#### Directions for this task:
In the data below, the answer is the run of lines from the line containing "lift (obj_put k_sock);; mret" through the line containing "let '(listening, v)", both included; print it exactly and nothing else.

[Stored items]
+===+

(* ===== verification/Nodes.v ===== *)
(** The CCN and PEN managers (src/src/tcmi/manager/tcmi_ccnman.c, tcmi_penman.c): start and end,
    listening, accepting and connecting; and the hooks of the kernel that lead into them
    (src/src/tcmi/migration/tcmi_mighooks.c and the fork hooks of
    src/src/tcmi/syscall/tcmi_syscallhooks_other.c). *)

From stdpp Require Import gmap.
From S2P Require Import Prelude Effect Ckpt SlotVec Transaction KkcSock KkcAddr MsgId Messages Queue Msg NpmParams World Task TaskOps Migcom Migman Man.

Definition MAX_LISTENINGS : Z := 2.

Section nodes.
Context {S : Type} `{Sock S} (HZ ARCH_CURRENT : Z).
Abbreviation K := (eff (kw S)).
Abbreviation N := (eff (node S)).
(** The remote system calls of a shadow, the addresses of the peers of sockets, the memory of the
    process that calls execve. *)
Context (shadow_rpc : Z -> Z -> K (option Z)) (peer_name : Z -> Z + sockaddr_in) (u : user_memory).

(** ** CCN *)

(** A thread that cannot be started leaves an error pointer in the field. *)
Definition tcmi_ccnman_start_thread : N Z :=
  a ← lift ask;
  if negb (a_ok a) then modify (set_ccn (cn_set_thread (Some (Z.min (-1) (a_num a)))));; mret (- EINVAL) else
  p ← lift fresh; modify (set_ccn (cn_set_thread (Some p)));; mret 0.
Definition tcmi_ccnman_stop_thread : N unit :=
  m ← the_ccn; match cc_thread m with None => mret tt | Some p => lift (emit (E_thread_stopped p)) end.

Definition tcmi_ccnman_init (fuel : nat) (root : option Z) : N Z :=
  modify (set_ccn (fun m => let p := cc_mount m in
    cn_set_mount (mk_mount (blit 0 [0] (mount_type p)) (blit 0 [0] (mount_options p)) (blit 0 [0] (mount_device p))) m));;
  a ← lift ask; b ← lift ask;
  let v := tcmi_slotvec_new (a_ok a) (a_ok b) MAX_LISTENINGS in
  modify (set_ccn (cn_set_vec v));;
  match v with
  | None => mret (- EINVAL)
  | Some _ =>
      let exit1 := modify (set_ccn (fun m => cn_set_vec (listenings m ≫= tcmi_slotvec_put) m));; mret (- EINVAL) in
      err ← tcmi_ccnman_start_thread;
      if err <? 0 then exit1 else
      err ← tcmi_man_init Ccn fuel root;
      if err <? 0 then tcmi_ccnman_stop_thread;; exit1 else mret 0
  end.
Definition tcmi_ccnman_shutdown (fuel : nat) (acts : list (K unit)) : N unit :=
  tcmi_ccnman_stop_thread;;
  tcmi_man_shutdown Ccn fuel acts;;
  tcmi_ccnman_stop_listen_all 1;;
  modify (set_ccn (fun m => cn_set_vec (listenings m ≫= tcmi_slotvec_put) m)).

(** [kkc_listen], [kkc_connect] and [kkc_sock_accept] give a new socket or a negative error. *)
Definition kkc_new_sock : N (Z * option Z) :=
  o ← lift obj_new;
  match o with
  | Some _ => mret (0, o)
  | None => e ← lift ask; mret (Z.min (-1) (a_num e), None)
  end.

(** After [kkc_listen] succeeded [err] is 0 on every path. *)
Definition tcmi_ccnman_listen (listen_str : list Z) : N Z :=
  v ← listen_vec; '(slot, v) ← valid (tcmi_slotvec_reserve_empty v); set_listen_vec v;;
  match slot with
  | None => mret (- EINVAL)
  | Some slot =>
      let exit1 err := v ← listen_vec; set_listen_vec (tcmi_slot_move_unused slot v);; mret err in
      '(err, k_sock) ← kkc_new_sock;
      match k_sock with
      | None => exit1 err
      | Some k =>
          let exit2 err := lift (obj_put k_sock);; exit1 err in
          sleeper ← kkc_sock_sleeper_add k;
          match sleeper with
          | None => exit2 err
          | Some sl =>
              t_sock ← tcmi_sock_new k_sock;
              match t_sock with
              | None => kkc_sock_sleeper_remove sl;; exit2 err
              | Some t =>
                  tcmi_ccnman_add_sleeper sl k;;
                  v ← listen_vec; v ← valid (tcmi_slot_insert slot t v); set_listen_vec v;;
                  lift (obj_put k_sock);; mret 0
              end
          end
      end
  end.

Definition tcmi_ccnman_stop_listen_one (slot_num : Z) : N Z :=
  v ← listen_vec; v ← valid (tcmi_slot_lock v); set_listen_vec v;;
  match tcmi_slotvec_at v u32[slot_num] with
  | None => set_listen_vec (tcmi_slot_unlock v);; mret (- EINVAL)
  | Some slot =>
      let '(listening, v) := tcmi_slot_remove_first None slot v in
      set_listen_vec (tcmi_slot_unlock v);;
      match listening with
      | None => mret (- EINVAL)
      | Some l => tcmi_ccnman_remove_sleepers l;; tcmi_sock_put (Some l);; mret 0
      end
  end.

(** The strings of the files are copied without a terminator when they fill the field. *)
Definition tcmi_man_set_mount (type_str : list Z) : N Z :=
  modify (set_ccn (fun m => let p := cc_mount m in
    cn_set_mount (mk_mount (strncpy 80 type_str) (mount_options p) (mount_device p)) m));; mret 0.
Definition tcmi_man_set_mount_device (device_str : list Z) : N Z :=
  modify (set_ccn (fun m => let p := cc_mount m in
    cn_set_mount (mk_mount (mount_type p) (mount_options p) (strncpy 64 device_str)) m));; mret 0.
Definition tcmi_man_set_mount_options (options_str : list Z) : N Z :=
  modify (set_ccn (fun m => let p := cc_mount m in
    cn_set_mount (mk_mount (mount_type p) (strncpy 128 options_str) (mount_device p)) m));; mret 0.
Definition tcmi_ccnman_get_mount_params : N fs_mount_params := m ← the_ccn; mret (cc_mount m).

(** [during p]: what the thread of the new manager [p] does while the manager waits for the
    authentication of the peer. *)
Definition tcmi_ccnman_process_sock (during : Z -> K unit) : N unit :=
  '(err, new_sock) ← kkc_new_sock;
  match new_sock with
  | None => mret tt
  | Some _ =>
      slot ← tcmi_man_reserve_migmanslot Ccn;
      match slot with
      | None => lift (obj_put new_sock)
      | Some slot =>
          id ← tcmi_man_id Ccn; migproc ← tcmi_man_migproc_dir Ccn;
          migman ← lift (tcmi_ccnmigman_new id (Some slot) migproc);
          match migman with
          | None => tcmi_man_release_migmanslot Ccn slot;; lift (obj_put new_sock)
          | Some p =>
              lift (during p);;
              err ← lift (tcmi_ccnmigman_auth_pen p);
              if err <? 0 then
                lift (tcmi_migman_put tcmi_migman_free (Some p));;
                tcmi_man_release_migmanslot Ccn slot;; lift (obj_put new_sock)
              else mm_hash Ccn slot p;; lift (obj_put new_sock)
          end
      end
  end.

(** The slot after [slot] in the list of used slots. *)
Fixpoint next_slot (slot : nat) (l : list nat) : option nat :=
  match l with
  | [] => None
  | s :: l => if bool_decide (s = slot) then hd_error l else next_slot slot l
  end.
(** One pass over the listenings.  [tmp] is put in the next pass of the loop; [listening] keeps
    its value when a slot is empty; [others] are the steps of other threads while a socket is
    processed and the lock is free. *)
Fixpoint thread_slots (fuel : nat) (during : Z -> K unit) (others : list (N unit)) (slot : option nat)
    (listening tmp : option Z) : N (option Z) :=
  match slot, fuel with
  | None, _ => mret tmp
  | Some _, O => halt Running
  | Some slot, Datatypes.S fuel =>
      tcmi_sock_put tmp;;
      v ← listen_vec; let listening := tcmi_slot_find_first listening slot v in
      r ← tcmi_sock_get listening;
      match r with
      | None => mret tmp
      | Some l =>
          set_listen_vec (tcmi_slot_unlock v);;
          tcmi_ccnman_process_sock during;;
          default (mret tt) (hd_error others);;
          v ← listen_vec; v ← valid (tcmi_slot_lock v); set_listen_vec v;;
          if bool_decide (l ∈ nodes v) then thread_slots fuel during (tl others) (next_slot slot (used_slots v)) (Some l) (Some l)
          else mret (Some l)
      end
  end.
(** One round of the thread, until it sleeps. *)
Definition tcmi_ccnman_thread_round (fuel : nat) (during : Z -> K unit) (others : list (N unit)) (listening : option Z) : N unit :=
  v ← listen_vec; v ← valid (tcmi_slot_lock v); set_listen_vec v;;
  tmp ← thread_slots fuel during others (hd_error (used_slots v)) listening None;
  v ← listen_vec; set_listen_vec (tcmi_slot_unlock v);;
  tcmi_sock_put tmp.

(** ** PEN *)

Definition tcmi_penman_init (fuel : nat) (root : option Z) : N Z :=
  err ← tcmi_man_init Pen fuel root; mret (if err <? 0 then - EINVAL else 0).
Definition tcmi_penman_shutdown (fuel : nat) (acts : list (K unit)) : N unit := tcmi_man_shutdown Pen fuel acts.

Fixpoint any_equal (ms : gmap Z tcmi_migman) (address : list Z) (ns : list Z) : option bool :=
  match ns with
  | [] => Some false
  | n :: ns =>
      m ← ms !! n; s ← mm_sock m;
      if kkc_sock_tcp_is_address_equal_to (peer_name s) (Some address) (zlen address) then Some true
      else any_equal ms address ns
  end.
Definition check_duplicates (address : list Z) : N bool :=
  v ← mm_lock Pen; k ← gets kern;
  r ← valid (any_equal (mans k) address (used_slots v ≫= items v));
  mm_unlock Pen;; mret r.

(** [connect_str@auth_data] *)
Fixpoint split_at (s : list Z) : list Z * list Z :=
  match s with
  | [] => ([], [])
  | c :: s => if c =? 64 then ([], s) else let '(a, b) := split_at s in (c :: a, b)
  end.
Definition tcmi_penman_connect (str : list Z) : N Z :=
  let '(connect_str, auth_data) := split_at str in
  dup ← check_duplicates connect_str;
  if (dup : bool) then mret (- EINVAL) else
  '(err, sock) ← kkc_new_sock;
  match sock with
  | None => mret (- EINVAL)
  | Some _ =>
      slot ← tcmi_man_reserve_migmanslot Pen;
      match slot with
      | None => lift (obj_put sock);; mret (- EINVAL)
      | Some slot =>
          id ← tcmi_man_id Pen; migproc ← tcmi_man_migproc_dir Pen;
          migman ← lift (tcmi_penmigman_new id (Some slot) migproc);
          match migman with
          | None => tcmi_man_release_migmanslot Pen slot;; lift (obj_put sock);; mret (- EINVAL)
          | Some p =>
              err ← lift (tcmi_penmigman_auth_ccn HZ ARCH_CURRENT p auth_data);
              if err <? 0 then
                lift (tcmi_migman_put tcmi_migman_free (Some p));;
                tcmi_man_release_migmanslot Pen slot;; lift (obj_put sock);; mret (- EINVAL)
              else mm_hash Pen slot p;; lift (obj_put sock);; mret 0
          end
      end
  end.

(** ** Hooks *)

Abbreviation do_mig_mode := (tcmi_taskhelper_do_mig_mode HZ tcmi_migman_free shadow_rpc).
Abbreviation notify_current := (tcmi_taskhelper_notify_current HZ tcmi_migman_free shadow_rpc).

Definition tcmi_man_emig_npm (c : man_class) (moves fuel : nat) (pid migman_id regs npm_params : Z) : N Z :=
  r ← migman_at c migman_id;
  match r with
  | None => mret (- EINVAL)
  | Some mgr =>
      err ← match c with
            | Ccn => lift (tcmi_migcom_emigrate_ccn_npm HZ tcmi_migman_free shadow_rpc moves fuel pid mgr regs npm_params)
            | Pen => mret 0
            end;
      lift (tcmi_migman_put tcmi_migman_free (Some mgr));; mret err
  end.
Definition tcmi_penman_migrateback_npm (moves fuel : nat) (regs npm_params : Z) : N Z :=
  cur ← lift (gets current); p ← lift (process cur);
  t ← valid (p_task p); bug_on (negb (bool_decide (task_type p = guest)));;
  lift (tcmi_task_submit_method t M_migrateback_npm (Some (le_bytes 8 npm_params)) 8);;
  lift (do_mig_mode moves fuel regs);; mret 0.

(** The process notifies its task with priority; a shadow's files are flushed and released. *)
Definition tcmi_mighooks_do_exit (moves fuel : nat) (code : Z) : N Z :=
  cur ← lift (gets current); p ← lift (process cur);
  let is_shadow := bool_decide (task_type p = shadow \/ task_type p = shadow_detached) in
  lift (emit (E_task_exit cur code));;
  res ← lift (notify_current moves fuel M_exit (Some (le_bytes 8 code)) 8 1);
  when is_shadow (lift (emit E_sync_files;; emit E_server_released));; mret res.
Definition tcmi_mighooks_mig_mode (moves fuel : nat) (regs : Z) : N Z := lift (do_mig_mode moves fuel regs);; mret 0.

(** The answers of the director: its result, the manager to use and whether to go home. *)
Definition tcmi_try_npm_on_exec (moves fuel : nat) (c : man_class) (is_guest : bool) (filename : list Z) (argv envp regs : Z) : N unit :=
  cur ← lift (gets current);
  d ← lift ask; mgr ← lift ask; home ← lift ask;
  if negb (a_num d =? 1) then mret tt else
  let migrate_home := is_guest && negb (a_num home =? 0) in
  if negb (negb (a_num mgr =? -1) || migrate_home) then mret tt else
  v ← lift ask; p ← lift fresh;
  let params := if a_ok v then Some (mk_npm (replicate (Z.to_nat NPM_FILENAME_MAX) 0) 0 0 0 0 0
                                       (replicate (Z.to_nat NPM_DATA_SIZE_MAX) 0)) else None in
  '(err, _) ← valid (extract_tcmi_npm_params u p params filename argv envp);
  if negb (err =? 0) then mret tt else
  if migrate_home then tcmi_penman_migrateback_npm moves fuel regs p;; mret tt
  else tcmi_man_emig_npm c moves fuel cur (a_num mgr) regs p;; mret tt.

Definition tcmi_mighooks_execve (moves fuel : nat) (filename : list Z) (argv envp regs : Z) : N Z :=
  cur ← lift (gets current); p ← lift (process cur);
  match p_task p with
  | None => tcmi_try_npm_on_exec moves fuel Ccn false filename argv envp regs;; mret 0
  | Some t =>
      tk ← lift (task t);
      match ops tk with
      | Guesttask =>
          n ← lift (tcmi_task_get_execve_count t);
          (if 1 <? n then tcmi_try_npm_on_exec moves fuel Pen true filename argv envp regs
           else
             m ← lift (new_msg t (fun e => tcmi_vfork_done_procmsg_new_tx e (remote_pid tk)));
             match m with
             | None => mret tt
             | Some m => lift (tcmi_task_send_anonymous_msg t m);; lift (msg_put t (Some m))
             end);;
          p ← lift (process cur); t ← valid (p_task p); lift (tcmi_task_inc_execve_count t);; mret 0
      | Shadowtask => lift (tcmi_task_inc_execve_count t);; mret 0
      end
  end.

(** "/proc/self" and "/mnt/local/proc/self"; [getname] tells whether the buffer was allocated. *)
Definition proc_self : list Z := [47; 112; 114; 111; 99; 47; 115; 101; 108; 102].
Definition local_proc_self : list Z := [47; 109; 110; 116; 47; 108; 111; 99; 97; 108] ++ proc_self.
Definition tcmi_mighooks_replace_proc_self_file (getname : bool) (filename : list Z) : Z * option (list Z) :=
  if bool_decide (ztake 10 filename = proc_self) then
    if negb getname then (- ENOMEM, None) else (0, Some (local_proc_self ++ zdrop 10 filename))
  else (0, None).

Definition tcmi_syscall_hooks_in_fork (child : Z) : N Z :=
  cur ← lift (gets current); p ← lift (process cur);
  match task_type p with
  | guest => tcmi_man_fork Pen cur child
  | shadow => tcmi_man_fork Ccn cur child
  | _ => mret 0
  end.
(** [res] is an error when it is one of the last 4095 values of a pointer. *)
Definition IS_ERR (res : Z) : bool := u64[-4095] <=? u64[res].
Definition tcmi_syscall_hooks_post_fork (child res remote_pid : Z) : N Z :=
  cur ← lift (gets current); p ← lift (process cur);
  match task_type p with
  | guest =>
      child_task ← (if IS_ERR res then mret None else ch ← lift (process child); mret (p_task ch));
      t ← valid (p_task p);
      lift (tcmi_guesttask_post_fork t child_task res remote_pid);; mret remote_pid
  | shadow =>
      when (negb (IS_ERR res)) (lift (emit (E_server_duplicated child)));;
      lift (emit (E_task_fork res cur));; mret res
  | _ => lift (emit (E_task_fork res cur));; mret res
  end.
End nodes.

+===+

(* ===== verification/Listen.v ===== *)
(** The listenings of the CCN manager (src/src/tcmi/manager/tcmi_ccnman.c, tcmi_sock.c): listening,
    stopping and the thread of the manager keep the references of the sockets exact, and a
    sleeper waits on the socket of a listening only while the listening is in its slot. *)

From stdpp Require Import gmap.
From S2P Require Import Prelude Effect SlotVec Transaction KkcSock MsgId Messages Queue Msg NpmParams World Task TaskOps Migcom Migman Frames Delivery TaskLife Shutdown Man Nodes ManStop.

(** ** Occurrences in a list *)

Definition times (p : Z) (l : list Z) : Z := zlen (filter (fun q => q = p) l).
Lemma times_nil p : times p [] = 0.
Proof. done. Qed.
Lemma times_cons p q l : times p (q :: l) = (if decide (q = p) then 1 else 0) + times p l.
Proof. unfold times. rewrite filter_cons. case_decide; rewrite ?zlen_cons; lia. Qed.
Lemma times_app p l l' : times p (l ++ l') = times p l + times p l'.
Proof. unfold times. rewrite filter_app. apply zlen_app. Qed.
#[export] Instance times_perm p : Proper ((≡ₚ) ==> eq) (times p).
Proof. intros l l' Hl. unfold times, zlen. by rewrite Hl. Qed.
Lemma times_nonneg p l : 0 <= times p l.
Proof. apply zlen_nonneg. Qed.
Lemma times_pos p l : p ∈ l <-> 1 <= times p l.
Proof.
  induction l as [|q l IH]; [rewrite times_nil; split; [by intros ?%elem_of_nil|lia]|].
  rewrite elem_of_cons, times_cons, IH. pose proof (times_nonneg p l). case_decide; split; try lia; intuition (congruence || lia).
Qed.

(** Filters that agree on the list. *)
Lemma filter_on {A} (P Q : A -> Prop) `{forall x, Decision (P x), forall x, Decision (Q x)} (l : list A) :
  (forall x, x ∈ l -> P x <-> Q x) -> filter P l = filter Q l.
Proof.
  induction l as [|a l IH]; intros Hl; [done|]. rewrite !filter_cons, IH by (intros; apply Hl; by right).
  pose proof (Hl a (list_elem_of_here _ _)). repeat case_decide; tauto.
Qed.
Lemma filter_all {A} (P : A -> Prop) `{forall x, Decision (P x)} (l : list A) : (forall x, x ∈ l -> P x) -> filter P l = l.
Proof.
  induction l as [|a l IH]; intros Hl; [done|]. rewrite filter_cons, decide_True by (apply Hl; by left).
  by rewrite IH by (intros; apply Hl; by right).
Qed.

+===+

#### Expected answer:
                  lift (obj_put k_sock);; mret 0
              end
          end
      end
  end.

Definition tcmi_ccnman_stop_listen_one (slot_num : Z) : N Z :=
  v ← listen_vec; v ← valid (tcmi_slot_lock v); set_listen_vec v;;
  match tcmi_slotvec_at v u32[slot_num] with
  | None => set_listen_vec (tcmi_slot_unlock v);; mret (- EINVAL)
  | Some slot =>
      let '(listening, v) := tcmi_slot_remove_first None slot v in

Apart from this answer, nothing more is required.